» Aim of the exercise: Beginning with the line below that contains "Definition delivery_request (cfg" and ending with the line that contains "(lost, inr a)", copy every line exactly. Copy nothing else.

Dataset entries
(* ===== verification/Worker.v ===== *)
(** * The delivery worker

    [src/src/worker/]: the HTTP client and its error classes, the lock
    heartbeat, the processor of a delivery job and the handler of exhausted
    jobs; [src/src/shared/alerts.ts]. Console output for debugging is left
    out. *)

From S2P Require Import Prelude Async Config Json Dates Tables Queries Schema Redis Services Concrete Scripts.
From S2P Require Lock TokenBucket.
From S2P Require Import CircuitBreaker Repo Signature.
From Stdlib Require Import ZArith QArith Lia String Ascii.
From stdpp Require Import prelude strings gmap.

Open Scope Z_scope.
Open Scope async_scope.

(** ** httpClient.ts *)

Record DeliverResult := { dr_status : Z; dr_body : string; dr_latencyMs : Z }.

(** [err.name]. *)
Definition exn_name (e : exn) : string :=
  match e with
  | JsError n _ => n
  | JsOther _ => ""
  | DelayedError => "DelayedError"
  | DeliverError _ _ => "Error"
  | AppError _ _ _ _ => "AppError"
  end.

Definition classify (err : exn) : DeliverErrorKind :=
  match err with
  | JsOther _ => KIND_CONN_ERROR
  | _ =>
      let msg := exn_message err in
      if String.eqb (exn_name err) "AbortError" ||
         str_includes "UND_ERR_HEADERS_TIMEOUT" msg ||
         str_includes "UND_ERR_BODY_TIMEOUT" msg ||
         str_includes "UND_ERR_CONNECT_TIMEOUT" msg
      then KIND_TIMEOUT else KIND_CONN_ERROR
  end.

Definition http_send (r : http_request) : io unit := await (HttpSend r).
Definition http_head : io Z := await HttpHead.
Definition http_body : io string := await HttpBody.

Definition delivery_request (cfg : Config) (url body : string) (headers : list (string * string)) : http_request := {|
  h_url := url; h_method := "POST"; h_headers := headers; h_body := body;
  h_headersTimeout := Some (HTTP_TIMEOUT_MS cfg); h_bodyTimeout := Some (HTTP_TIMEOUT_MS cfg);
  h_maxRedirections := Some 0 |}.

(** [deliver]: the request leaves, its head arrives or the call fails, then
    its body arrives or the read fails. *)
Definition deliver (cfg : Config) (url body : string) (headers : list (string * string)) : io DeliverResult :=
  let* startedAt := date_now in
  try_catch
    (http_send (delivery_request cfg url body headers) ;;;
     let* statusCode := http_head in
     let* raw := http_body in
     let* now := date_now in
     Ret {| dr_status := statusCode;
            dr_body := str_take (Z.to_nat (MAX_RESPONSE_BODY_BYTES cfg)) raw;
            dr_latencyMs := now - startedAt |})
    (fun err => Throw (DeliverError (classify err) (exn_message err))).

(** ** heartbeat.ts *)

(** One tick of the interval: [extend], and when the lock is gone
    [onLockLost()] and [controller.abort()]. The answer is whether this tick
    declared the lock lost. A rejected [extend] is an unhandled rejection,
    which ends the process. *)
Definition beat (cfg : Config) (deliveryId token : string) : io bool :=
  try_catch
    (let* stillHeld := Lock.extend cfg deliveryId token in
     if (stillHeld : bool) then Ret false
     else await AbortSignal ;;; Ret true)
    (fun _ => Exit).

(** [n] ticks. *)
Fixpoint beats (cfg : Config) (deliveryId token : string) (n : nat) : io bool :=
  match n with
  | O => Ret false
  | S n =>
      let* lost := beat cfg deliveryId token in
      let* lost' := beats cfg deliveryId token n in
      Ret (lost || lost')
  end.

(** [fn] runs while the interval ticks: before its [i]-th call is answered
    there are as many ticks as the [i]-th entry of the schedule says. The
    result is the flag that [onLockLost] sets, and how [fn] settled. *)
Fixpoint alongside {A} (cfg : Config) (deliveryId token : string) (lost : bool) (sched : list nat)
    (fn : io A) : io (bool * (exn + A)) :=
  match fn with
  | Ret a => Ret (lost, inr a)
  | Throw e => Ret (lost, inl e)
  | Exit => Exit
  | Vis c k =>
      let* l := beats cfg deliveryId token (hd 0%nat sched) in
      Vis c (fun r => alongside cfg deliveryId token (lost || l) (tl sched) (k r))
  end.

(** The ticks of one call: [during] it, in time to be seen, and [late], under
    way when it settles. *)
Record schedule := { during : list nat; late : nat }.

Definition withLockHeartbeat {A} (cfg : Config) (deliveryId token : string) (sched : schedule)
    (fn : io A) : io (bool * (exn + A)) :=
  let* r := alongside cfg deliveryId token false (during sched) fn in
  beats cfg deliveryId token (late sched) ;;;
  Ret r.

(** ** processor.ts *)

Definition INACTIVE_ENDPOINT_DELAY_MS : Z := 60000.
Definition RATE_LIMIT_DELAY_MS : Z := 5000.
Definition RATE_LIMIT_JITTER_MS : Z := 2000.
Definition LOCK_CONTENTION_DELAY_MS : Z := 5000.

Definition isRealFailureOutcome (o : AttemptOutcome) : bool :=
  match o with HTTP_ERROR | TIMEOUT | CONN_ERROR => true | _ => false end.

(** The job, as the processor uses it. *)
Record Job := { job_id : string; job_deliveryId : string }.

Definition moveToDelayed (j : Job) (timestamp : Q) (token : option string) : io unit :=
  await (MoveToDelayed (job_id j) timestamp token).

(** [n / 1000] in a template literal. *)
Fixpoint strip_zeros (s : string) : string :=
  match s with
  | EmptyString => ""
  | String c s => let r := strip_zeros s in
                  if Ascii.eqb c "0" && String.eqb r "" then "" else String c r
  end.

Definition thousandths (n : Z) : string :=
  if n mod 1000 =? 0 then show_Z (n / 1000)
  else show_Z (n / 1000) ++s "." ++s strip_zeros (pad 3 (n mod 1000)).

(** What the processor concludes from a settled call. *)
Record verdict := {
  v_outcome : AttemptOutcome; v_httpStatus : option Z; v_responseBody : option string;
  v_errorMessage : option string; v_reason : string
}.

Definition lock_lost_verdict : verdict := {|
  v_outcome := LOCK_LOST; v_httpStatus := None; v_responseBody := None;
  v_errorMessage := Some "lock_lost"; v_reason := "lock_lost" |}.

Definition judge (cfg : Config) (lockLost : bool) (r : exn + DeliverResult) : verdict :=
  if lockLost then lock_lost_verdict
  else
    match r with
    | inr result =>
        let ok := (200 <=? dr_status result) && (dr_status result <? 300) in {|
        v_outcome := if ok then SUCCESS else HTTP_ERROR;
        v_httpStatus := Some (dr_status result);
        v_responseBody := Some (dr_body result);
        v_errorMessage := if ok then None else Some ("HTTP " ++s show_Z (dr_status result));
        v_reason := "http_" ++s show_Z (dr_status result) |}
    | inl (DeliverError KIND_TIMEOUT m) => {|
        v_outcome := TIMEOUT; v_httpStatus := None; v_responseBody := None; v_errorMessage := Some m;
        v_reason := "timeout_" ++s thousandths (HTTP_TIMEOUT_MS cfg) ++s "s" |}
    | inl (DeliverError KIND_CONN_ERROR m) => {|
        v_outcome := CONN_ERROR; v_httpStatus := None; v_responseBody := None; v_errorMessage := Some m;
        v_reason := "conn_error" |}
    | inl err => {|
        v_outcome := CONN_ERROR; v_httpStatus := None; v_responseBody := None;
        v_errorMessage := Some (exn_message err); v_reason := "conn_error" |}
    end.

(** [new Date(Date.now() + webhookBackoff(attemptNumber))]. *)
Definition next_attempt_at (cfg : Config) (attemptNumber : Z) : io jsnum :=
  let* now := date_now in
  let* u := math_random in
  Ret (match webhookBackoff cfg u attemptNumber with Num d => Num (now + d) | NaN => NaN end).

(** [JSON.stringify({ event_id, event_type, created_at, data })]. *)
Definition outboundBody (d : DeliveryForWorker) : string :=
  stringify (JObj [("event_id", JStr (eventId d)); ("event_type", JStr (eventType d));
                   ("created_at", JStr (toISOString (receivedAt d))); ("data", payload d)]).

Section Processor.
(** The configuration, and the HMAC of node:crypto. *)
Context (cfg : Config) (hmac_sha256 : string -> string -> string).

Definition is_success (o : AttemptOutcome) : bool := bool_decide (o = SUCCESS).

Definition attemptNumber (d : DeliveryForWorker) : Z := attemptCount d + 1.

(** The first part of the [try] block: everything before the endpoint's
    token is held. [None] is an early [return]; a value means
    [bucketAcquired], with the delivery and the breaker's state. *)
Definition pickup (j : Job) (token : option string) : io (option (DeliveryForWorker * BreakerState)) :=
  let* delivery := getForDelivery (job_deliveryId j) in
  match delivery with
  | None => Ret None
  | Some d =>
      if bool_decide (dw_status d = DELIVERED) || bool_decide (dw_status d = DLQ) then Ret None
      else if negb (endpointActive d) then
        let* now := date_now in
        moveToDelayed j (inject_Z (now + INACTIVE_ENDPOINT_DELAY_MS)) token ;;;
        Throw DelayedError
      else
        let* breakerState := checkState cfg (endpointId d) in
        if bool_decide (breakerState = open) then
          let* now := date_now in
          let* next := next_attempt_at cfg (attemptNumber d) in
          recordAttempt {|
            ra_deliveryId := job_deliveryId j; ra_attemptNumber := attemptNumber d;
            ra_outcome := CIRCUIT_OPEN; ra_httpStatus := None; ra_responseBody := None;
            ra_errorMessage := Some "circuit_open"; ra_latencyMs := 0; ra_startedAt := now;
            ra_finishedAt := now; ra_fromStatus := dw_status d; ra_toStatus := FAILED;
            ra_reason := "circuit_open"; ra_nextAttemptAt := Some next |} ;;;
          Throw (NewError "circuit_open")
        else
          let* bucketAcquired := TokenBucket.tryAcquire cfg (endpointId d) in
          if (bucketAcquired : bool) then Ret (Some (d, breakerState))
          else
            let* u := math_random in
            let* now := date_now in
            let jitterMs := ((u # 2 ^ 53) * inject_Z (RATE_LIMIT_JITTER_MS * 2) - inject_Z RATE_LIMIT_JITTER_MS)%Q in
            moveToDelayed j (inject_Z (now + RATE_LIMIT_DELAY_MS)%Z + jitterMs)%Q token ;;;
            Throw DelayedError
  end.

(** The request of an attempt, signed at [now]. *)
Definition attempt_request (deliveryId : string) (d : DeliveryForWorker) (now : Z) : http_request :=
  let body := outboundBody d in
  let ts := now / 1000 in
  delivery_request cfg (endpointUrl d) body
    (buildWebhookHeaders deliveryId (attemptNumber d) ts
      (sign hmac_sha256 (signingSecret d) (Num ts) body)).

(** The breaker's share in the result. *)
Definition feed_breaker (breakerState : BreakerState) (endpointId : string) (o : AttemptOutcome) : io unit :=
  if bool_decide (breakerState = probe) then onProbeResult cfg endpointId (is_success o)
  else if isRealFailureOutcome o then recordFailure cfg endpointId
  else Ret tt.

(** The row of the attempt. *)
Definition attempt_input (deliveryId : string) (d : DeliveryForWorker) (v : verdict)
    (startedAt finishedAt : Z) (next : option jsnum) : RecordAttemptInput := {|
  ra_deliveryId := deliveryId; ra_attemptNumber := attemptNumber d; ra_outcome := v_outcome v;
  ra_httpStatus := v_httpStatus v; ra_responseBody := v_responseBody v;
  ra_errorMessage := v_errorMessage v; ra_latencyMs := finishedAt - startedAt;
  ra_startedAt := startedAt; ra_finishedAt := finishedAt; ra_fromStatus := DELIVERING;
  ra_toStatus := if is_success (v_outcome v) then DELIVERED else FAILED;
  ra_reason := v_reason v; ra_nextAttemptAt := next |}.

(** The rest of the [try] block: one attempt, holding the lock and a token. *)
Definition attempt (deliveryId lock_token : string) (sched : schedule) (d : DeliveryForWorker)
    (breakerState : BreakerState) : io unit :=
  transition deliveryId (dw_status d) DELIVERING worker ("attempt_" ++s show_Z (attemptNumber d)) ;;;
  let* now := date_now in
  let r := attempt_request deliveryId d now in
  let* startedAt := date_now in
  let* result := withLockHeartbeat cfg deliveryId lock_token sched
                   (deliver cfg (h_url r) (h_body r) (h_headers r)) in
  let* finishedAt := date_now in
  let v := judge cfg (fst result) (snd result) in
  feed_breaker breakerState (endpointId d) (v_outcome v) ;;;
  let* next := (if is_success (v_outcome v) then Ret None
                else let* n := next_attempt_at cfg (attemptNumber d) in Ret (Some n)) in
  recordAttempt (attempt_input deliveryId d v startedAt finishedAt next) ;;;
  if is_success (v_outcome v) then Ret tt else Throw (NewError (v_reason v)).

(** The [finally] block; [bucket] is [endpointId] when [bucketAcquired]. *)
Definition cleanup (deliveryId lock_token : string) (bucket : option string) : io unit :=
  (match bucket with
   | Some endpointId => if String.eqb endpointId "" then Ret tt else TokenBucket.release cfg endpointId
   | None => Ret tt
   end) ;;;
  let* _ := Lock.release deliveryId lock_token in
  Ret tt.

(** [processDelivery(job, token)], under a schedule of heartbeats. *)
Definition processDelivery (sched : schedule) (j : Job) (token : option string) : io unit :=
  let deliveryId := job_deliveryId j in
  let* lock := Lock.acquire cfg deliveryId in
  if negb (Lock.acquired lock) then
    let* now := date_now in
    moveToDelayed j (inject_Z (now + LOCK_CONTENTION_DELAY_MS)) token ;;;
    Throw DelayedError
  else
    let* s := settle (pickup j token) in
    match s with
    | inl e => cleanup deliveryId (Lock.token lock) None ;;; Throw e
    | inr None => cleanup deliveryId (Lock.token lock) None
    | inr (Some (d, breakerState)) =>
        try_finally (attempt deliveryId (Lock.token lock) sched d breakerState)
          (cleanup deliveryId (Lock.token lock) (Some (endpointId d)))
    end.
End Processor.

(** ** dlqHandler.ts and alerts.ts *)

(** The row of [LastAttemptSummary] as JSON. *)
Definition summary_json (a : LastAttemptSummary) : json :=
  JObj [("attempt_number", JNum (show_Z (la_attempt_number a))); ("outcome", JStr (outcome_text (la_outcome a)));
        ("http_status", opt_json (fun z => JNum (show_Z z)) (la_http_status a));
        ("error_message", opt_json JStr (la_error_message a))].

Definition alert_request (url : string) (d : DeliveryForWorker) (lastAttempt : option LastAttemptSummary) : http_request := {|
  h_url := url; h_method := "POST"; h_headers := [("content-type", "application/json")];
  h_body := stringify (JObj [("event", JStr "delivery.dlq"); ("delivery_id", JStr (dw_id d));
                             ("endpoint_url", JStr (endpointUrl d));
                             ("last_attempt", opt_json summary_json lastAttempt)]);
  h_headersTimeout := None; h_bodyTimeout := None; h_maxRedirections := None |}.

(** [fireDlqAlert]: the log line, then a request nobody waits for, whose
    failure is logged. *)
Definition fireDlqAlert (cfg : Config) (d : DeliveryForWorker) (lastAttempt : option LastAttemptSummary) : io unit :=
  log "error" "delivery exhausted all attempts — moved to DLQ" ;;;
  match ALERT_WEBHOOK_URL cfg with
  | None | Some "" => Ret tt
  | Some url =>
      detach (try_catch (http_send (alert_request url d lastAttempt) ;;; let* _ := http_head in Ret tt)
        (fun err => log "error" "DLQ alert webhook failed to send"))
  end.

(** The job of a 'failed' event. *)
Record FailedJob := { fj_attemptsMade : Z; fj_deliveryId : string }.

Definition handleFailed (cfg : Config) (job : option FailedJob) : io unit :=
  match job with
  | None => Ret tt
  | Some job =>
      let maxAttempts := Z.of_nat (length (BACKOFF_BASE_MS cfg)) in
      if fj_attemptsMade job <? maxAttempts then Ret tt
      else
        let deliveryId := fj_deliveryId job in
        try_catch
          (let* delivery := getForDelivery deliveryId in
           match delivery with
           | None => Ret tt
           | Some d =>
               if bool_decide (dw_status d = DLQ) then Ret tt
               else
                 transition deliveryId (dw_status d) DLQ worker "attempts_exhausted" ;;;
                 queue_add webhook_dlq "dlq" deliveryId deliveryId ;;;
                 let* rows := pool_query (SelectLastAttempt deliveryId) in
                 fireDlqAlert cfg d (head (rows : list LastAttemptSummary))
           end)
          (fun err => log "error" "dlqHandler failed to process an exhausted delivery")
  end.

» Solution to the problem:
Definition delivery_request (cfg : Config) (url body : string) (headers : list (string * string)) : http_request := {|
  h_url := url; h_method := "POST"; h_headers := headers; h_body := body;
  h_headersTimeout := Some (HTTP_TIMEOUT_MS cfg); h_bodyTimeout := Some (HTTP_TIMEOUT_MS cfg);
  h_maxRedirections := Some 0 |}.

(** [deliver]: the request leaves, its head arrives or the call fails, then
    its body arrives or the read fails. *)
Definition deliver (cfg : Config) (url body : string) (headers : list (string * string)) : io DeliverResult :=
  let* startedAt := date_now in
  try_catch
    (http_send (delivery_request cfg url body headers) ;;;
     let* statusCode := http_head in
     let* raw := http_body in
     let* now := date_now in
     Ret {| dr_status := statusCode;
            dr_body := str_take (Z.to_nat (MAX_RESPONSE_BODY_BYTES cfg)) raw;
            dr_latencyMs := now - startedAt |})
    (fun err => Throw (DeliverError (classify err) (exn_message err))).

(** ** heartbeat.ts *)

(** One tick of the interval: [extend], and when the lock is gone
    [onLockLost()] and [controller.abort()]. The answer is whether this tick
    declared the lock lost. A rejected [extend] is an unhandled rejection,
    which ends the process. *)
Definition beat (cfg : Config) (deliveryId token : string) : io bool :=
  try_catch
    (let* stillHeld := Lock.extend cfg deliveryId token in
     if (stillHeld : bool) then Ret false
     else await AbortSignal ;;; Ret true)
    (fun _ => Exit).

(** [n] ticks. *)
Fixpoint beats (cfg : Config) (deliveryId token : string) (n : nat) : io bool :=
  match n with
  | O => Ret false
  | S n =>
      let* lost := beat cfg deliveryId token in
      let* lost' := beats cfg deliveryId token n in
      Ret (lost || lost')
  end.

(** [fn] runs while the interval ticks: before its [i]-th call is answered
    there are as many ticks as the [i]-th entry of the schedule says. The
    result is the flag that [onLockLost] sets, and how [fn] settled. *)
Fixpoint alongside {A} (cfg : Config) (deliveryId token : string) (lost : bool) (sched : list nat)
    (fn : io A) : io (bool * (exn + A)) :=
  match fn with
  | Ret a => Ret (lost, inr a)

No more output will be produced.